== EXERCISE DETAILS ==
Return every line from the one with "induction reads as" through the one with "(** [outbound = rx.recv()]. *)", inclusive, exactly as it appears below.

== RECORDS SUPPLIED ==
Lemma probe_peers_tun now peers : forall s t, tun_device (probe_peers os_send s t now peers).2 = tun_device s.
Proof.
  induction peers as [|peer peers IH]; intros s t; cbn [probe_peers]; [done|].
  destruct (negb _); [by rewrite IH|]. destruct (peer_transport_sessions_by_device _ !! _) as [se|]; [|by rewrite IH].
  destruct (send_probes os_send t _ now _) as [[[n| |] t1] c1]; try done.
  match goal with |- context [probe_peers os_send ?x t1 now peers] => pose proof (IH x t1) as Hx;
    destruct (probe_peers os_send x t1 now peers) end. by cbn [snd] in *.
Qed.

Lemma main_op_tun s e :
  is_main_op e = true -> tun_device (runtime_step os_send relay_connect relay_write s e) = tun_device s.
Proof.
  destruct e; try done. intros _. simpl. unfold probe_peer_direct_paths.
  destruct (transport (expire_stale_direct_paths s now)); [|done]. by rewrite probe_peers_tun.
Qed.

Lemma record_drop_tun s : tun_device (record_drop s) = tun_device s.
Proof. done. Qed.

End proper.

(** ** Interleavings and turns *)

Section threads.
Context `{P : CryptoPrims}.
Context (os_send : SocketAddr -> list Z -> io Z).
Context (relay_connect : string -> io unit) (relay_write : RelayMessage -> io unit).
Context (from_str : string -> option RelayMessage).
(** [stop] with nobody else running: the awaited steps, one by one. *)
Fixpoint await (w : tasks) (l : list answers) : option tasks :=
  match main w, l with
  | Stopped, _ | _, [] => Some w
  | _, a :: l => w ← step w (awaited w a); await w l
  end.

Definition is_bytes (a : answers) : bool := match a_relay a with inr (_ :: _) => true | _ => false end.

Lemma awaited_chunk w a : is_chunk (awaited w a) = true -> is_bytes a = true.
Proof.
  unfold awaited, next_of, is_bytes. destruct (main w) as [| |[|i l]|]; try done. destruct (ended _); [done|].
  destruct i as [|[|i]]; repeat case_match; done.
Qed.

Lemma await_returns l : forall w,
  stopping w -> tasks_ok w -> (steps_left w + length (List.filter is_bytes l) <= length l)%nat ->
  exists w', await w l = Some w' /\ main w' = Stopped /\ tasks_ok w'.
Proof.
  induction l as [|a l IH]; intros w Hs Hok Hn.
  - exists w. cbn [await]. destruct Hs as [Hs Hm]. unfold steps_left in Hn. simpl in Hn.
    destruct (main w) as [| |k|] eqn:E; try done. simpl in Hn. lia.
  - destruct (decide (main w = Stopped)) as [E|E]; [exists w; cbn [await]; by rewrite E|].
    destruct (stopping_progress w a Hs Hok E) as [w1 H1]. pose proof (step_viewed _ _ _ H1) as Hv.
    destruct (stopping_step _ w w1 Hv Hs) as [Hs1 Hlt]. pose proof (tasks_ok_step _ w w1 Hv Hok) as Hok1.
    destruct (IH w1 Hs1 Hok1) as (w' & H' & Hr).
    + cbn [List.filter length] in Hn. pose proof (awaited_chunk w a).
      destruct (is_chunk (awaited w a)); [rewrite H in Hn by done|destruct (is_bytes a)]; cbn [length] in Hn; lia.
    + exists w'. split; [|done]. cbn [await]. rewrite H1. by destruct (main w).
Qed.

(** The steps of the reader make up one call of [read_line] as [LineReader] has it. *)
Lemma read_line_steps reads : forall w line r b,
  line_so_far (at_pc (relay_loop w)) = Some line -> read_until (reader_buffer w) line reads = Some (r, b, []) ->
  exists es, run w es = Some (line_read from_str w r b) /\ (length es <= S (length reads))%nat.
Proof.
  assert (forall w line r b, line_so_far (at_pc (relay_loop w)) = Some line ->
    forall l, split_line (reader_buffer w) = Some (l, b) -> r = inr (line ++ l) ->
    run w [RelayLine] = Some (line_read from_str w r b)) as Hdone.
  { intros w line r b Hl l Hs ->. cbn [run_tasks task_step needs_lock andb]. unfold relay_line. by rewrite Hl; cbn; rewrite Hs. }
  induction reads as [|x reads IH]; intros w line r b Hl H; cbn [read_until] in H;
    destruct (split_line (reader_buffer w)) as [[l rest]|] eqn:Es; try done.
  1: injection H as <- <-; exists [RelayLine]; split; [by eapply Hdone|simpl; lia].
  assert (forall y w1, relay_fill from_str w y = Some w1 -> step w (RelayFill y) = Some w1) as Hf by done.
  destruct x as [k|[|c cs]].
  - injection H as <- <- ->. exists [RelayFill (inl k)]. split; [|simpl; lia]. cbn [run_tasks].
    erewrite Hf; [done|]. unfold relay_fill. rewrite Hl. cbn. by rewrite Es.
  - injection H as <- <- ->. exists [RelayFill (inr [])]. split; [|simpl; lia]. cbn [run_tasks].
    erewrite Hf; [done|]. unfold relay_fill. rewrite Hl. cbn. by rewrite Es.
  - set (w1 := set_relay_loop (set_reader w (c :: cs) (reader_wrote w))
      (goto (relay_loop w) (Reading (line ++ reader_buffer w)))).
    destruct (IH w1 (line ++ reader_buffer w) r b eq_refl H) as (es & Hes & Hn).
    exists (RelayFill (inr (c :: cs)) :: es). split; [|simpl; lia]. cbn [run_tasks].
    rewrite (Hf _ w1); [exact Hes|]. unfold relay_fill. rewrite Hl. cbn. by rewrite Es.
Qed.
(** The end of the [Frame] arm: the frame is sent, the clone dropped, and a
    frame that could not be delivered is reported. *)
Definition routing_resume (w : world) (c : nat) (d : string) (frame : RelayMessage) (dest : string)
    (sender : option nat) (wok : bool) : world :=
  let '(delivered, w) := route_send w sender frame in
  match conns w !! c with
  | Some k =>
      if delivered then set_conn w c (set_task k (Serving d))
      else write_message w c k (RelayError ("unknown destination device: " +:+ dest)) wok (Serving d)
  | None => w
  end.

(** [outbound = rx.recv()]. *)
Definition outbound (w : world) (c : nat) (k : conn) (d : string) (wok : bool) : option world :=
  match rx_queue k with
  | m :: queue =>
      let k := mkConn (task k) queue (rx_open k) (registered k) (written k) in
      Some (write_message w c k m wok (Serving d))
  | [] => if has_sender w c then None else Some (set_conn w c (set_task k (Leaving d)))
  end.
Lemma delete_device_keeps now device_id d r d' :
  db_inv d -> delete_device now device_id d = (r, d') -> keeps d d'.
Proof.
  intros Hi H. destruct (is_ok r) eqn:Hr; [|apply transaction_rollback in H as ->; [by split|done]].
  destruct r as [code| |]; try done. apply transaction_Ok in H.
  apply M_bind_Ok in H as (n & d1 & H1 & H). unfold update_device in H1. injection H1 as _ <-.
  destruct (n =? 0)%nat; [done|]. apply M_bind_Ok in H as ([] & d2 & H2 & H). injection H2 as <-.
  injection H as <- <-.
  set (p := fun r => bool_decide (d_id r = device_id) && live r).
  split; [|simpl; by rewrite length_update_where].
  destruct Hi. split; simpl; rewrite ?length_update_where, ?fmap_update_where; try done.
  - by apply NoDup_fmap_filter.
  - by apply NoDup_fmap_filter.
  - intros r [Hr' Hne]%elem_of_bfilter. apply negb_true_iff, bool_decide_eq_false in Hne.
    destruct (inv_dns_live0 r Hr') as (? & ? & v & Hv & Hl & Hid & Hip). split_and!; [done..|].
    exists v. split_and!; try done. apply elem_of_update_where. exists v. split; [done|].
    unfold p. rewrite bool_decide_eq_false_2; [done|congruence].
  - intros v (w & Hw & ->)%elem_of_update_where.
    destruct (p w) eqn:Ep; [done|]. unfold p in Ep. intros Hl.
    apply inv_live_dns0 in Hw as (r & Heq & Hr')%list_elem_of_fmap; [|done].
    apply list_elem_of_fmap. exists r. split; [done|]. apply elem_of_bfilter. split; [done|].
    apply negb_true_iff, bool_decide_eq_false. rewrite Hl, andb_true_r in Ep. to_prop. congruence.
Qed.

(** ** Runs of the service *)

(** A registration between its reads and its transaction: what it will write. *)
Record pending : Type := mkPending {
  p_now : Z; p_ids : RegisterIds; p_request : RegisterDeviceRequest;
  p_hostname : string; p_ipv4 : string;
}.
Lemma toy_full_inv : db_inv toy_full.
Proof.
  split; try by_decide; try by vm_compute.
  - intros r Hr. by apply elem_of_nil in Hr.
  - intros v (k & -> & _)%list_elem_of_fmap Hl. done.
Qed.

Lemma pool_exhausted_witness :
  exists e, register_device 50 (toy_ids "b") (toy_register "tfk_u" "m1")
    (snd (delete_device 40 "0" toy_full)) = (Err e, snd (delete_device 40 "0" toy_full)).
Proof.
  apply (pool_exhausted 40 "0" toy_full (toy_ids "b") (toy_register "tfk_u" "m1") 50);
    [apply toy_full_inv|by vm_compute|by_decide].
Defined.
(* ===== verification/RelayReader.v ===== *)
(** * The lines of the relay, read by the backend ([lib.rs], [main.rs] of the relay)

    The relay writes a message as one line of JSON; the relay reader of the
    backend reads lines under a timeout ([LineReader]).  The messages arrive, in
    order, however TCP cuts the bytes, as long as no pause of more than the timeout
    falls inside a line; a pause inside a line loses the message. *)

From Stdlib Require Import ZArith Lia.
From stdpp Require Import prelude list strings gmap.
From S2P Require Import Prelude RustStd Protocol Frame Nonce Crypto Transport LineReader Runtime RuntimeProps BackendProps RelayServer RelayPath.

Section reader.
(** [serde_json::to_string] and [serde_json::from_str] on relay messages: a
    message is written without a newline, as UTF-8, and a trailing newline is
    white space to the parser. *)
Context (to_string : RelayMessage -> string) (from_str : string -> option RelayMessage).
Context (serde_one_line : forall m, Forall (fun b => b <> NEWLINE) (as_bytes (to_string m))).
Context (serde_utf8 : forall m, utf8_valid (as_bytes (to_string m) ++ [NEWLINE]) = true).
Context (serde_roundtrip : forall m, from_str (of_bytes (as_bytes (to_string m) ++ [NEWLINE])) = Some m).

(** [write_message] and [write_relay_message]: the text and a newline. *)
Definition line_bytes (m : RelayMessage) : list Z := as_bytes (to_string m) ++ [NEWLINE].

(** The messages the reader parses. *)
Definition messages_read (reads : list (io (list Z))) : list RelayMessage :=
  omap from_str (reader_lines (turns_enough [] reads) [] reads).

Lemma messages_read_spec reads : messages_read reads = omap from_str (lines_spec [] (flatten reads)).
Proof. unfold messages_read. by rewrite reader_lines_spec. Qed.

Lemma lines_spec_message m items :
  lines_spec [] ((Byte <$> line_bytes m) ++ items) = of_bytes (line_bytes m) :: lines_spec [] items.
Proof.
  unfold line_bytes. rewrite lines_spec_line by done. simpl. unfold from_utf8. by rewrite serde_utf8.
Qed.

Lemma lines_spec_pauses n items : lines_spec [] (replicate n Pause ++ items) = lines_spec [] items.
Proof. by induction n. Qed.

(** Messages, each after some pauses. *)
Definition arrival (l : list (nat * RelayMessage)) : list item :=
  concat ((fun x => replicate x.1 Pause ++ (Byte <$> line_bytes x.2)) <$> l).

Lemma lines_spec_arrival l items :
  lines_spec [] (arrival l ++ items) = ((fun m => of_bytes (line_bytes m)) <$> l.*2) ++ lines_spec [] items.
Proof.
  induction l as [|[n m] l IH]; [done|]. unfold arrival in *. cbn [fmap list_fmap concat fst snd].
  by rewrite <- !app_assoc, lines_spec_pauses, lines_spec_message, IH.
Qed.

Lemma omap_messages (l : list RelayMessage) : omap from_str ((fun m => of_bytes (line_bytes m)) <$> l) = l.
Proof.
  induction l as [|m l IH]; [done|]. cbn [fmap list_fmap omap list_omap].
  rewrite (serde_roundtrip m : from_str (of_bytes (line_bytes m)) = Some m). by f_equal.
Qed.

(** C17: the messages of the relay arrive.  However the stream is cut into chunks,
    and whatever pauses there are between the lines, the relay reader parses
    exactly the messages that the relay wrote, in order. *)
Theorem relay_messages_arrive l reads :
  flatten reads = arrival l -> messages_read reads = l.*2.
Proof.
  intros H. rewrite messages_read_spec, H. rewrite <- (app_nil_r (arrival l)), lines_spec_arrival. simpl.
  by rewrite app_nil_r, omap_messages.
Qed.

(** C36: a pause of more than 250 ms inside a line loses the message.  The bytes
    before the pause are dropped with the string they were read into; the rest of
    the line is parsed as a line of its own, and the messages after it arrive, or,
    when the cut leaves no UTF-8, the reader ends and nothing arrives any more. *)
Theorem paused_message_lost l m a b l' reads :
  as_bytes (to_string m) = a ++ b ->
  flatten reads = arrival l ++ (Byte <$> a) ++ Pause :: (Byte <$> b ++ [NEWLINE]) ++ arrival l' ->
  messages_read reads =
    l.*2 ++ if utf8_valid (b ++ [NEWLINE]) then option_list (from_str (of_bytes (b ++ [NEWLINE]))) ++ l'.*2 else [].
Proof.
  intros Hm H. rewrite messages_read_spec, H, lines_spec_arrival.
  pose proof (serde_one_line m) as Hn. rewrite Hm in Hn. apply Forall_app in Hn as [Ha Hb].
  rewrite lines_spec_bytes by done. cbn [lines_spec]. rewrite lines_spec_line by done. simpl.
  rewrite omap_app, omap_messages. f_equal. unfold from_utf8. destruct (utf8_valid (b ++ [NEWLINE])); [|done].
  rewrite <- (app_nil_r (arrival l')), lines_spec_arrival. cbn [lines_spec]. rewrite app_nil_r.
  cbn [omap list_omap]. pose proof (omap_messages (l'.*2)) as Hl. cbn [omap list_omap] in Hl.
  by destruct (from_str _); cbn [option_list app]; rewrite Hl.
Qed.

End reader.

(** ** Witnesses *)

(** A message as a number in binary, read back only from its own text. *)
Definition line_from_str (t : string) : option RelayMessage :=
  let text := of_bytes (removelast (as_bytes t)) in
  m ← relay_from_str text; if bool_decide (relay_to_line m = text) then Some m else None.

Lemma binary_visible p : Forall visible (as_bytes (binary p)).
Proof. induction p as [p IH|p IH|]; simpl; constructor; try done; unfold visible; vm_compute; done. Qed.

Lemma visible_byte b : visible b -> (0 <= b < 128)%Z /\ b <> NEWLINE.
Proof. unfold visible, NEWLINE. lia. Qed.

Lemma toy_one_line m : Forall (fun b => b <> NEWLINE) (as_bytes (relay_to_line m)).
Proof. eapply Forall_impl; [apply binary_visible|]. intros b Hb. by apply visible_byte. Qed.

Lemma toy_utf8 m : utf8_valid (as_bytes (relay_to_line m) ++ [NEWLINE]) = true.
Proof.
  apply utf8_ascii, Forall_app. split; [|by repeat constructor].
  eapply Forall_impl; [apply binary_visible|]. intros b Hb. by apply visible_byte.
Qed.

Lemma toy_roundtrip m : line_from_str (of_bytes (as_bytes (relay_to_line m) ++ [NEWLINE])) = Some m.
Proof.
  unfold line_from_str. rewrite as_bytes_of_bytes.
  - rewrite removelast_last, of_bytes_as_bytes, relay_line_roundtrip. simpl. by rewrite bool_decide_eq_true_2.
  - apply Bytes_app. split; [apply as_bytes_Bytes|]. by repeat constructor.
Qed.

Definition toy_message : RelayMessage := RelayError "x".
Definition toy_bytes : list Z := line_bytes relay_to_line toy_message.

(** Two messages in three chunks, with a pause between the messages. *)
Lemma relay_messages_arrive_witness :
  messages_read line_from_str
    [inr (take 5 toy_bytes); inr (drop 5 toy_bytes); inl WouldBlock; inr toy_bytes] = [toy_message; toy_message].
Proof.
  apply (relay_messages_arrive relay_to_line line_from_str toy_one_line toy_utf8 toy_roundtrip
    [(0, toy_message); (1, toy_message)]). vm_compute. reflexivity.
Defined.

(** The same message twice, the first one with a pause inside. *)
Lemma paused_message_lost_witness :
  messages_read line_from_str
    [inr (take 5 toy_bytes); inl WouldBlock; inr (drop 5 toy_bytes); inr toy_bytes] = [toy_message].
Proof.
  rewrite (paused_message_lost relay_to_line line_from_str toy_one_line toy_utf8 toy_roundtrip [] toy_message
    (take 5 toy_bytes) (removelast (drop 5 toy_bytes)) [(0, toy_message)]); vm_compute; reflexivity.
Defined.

== RESPONSE ==
  induction reads as [|x reads IH]; intros w line r b Hl H; cbn [read_until] in H;
    destruct (split_line (reader_buffer w)) as [[l rest]|] eqn:Es; try done.
  1: injection H as <- <-; exists [RelayLine]; split; [by eapply Hdone|simpl; lia].
  assert (forall y w1, relay_fill from_str w y = Some w1 -> step w (RelayFill y) = Some w1) as Hf by done.
  destruct x as [k|[|c cs]].
  - injection H as <- <- ->. exists [RelayFill (inl k)]. split; [|simpl; lia]. cbn [run_tasks].
    erewrite Hf; [done|]. unfold relay_fill. rewrite Hl. cbn. by rewrite Es.
  - injection H as <- <- ->. exists [RelayFill (inr [])]. split; [|simpl; lia]. cbn [run_tasks].
    erewrite Hf; [done|]. unfold relay_fill. rewrite Hl. cbn. by rewrite Es.
  - set (w1 := set_relay_loop (set_reader w (c :: cs) (reader_wrote w))
      (goto (relay_loop w) (Reading (line ++ reader_buffer w)))).
    destruct (IH w1 (line ++ reader_buffer w) r b eq_refl H) as (es & Hes & Hn).
    exists (RelayFill (inr (c :: cs)) :: es). split; [|simpl; lia]. cbn [run_tasks].
    rewrite (Hf _ w1); [exact Hes|]. unfold relay_fill. rewrite Hl. cbn. by rewrite Es.
Qed.
(** The end of the [Frame] arm: the frame is sent, the clone dropped, and a
    frame that could not be delivered is reported. *)
Definition routing_resume (w : world) (c : nat) (d : string) (frame : RelayMessage) (dest : string)
    (sender : option nat) (wok : bool) : world :=
  let '(delivered, w) := route_send w sender frame in
  match conns w !! c with
  | Some k =>
      if delivered then set_conn w c (set_task k (Serving d))
      else write_message w c k (RelayError ("unknown destination device: " +:+ dest)) wok (Serving d)
  | None => w
  end.

(** [outbound = rx.recv()]. *)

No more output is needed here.